Payne always honors the truth of his characters' melancholy while acknowledging their struggle to be rid of it. Damon is fine in this role, playing a man determined to be as helpful as possible despite life's frequent failures to reward – or even recognize – his efforts.
He has a rare gift for looking forlorn, just as Christoph Waltz, who plays his hedonistic party host neighbor Dusan, is an expert at sardonic half smiles. An eastern European expat who sees a Wild West of profitable opportunities in tinytown, Dusan behaves like a courtly pickpocket. Waltz hits the screen with a ton of energy, as Dusan tries to get Paul to smile, dammit, smile, gradually turning from an alluring annoyance to a valued friend.

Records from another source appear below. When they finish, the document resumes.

(** * csvsorter: a binary sort tree over CSV records

    A shallow embedding of [csvsorter.go].  The Go program keeps its records
    in an unbalanced binary search tree keyed by one field, fills the tree
    from a stream of records and writes it out by an in-order walk.

    Conventions of the embedding:
    - a [*Node] is an [option Node]; [nil] is [None];
    - the in-place updates of [Tree.Insert] and [Node.insert] return the
      updated structure;
    - [log.Fatalf] (which ends the process) and a run-time panic are the two
      abnormal results of the [outcome] type;
    - a channel of records is the list of the records received from it, in
      the order of arrival;
    - the visitor of [Traverse] threads a state of the caller's choice. *)

From Stdlib Require Import List Bool Arith NArith Lia.
From Stdlib Require Import Ascii String.
From Stdlib Require Import Sorted Permutation.
Import ListNotations.

Local Open Scope string_scope.
Local Open Scope nat_scope.
Local Open Scope list_scope.

(** ** Data model *)

(** [type Record []string] *)
Definition Record : Type := list string.

(** [type Node struct { val Record; left *Node; right *Node }] *)
#[warnings="-register-all"]
Inductive Node : Type :=
  mkNode { val : Record; left : option Node; right : option Node }.

(** [type Tree struct { sortIndex uint; root *Node }] *)
Record Tree : Type := mkTree { sortIndex : N; root : option Node }.

(** [&Node{val: value}] *)
Definition leaf (value : Record) : Node := mkNode value None None.

(** A property of the node behind a pointer, if there is one. *)
Definition on_ptr (P : Node -> Prop) (p : option Node) : Prop :=
  match p with
  | None => True
  | Some n => P n
  end.

(** Induction over nodes through their optional children. *)
Fixpoint Node_ptr_ind (P : Node -> Prop)
    (step : forall v l r, on_ptr P l -> on_ptr P r -> P (mkNode v l r))
    (n : Node) {struct n} : P n :=
  match n with
  | mkNode v l r =>
      step v l r
        (match l return on_ptr P l with
         | None => I
         | Some c => Node_ptr_ind P step c
         end)
        (match r return on_ptr P r with
         | None => I
         | Some c => Node_ptr_ind P step c
         end)
  end.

It's when Paul meets hot-tempered Vietnamese labor rights activist Ngoc Lan (Hong Chau) among Leisureland's cleaning staff that he begins exploring ways to make every day count. Credit Payne's subversive sense of humor for imagining a character shrunken against her will and trafficked into the country inside a TV container. When the group travels to Norway to consult with the creator of the shrinking process and they encounter a cult committed to moving the little people to a new path, It's Ngoc Lan who chides Paul for drinking the group's lemonade.
Chau is a force of nature in the role, sparky as flint and funny as hell. Her contribution helps "Downsizing" make valid points and poke fun at our diminishing human interaction. In a world with a decreasing amount of face-to-face time, not unlike our own, Paul and Ngoc Lan's bickering partnership is Payne's hope for the human race. It's a surreal comedy that never goes for easy laughs but works in every scene to reach you on a deeper visceral level.
'DOWNSIZING'
3.5 stars
Rating: R for language including sexual references, some graphic nudity and drug use. In English, Spanish, Vietnamese and subtitled Norwegian.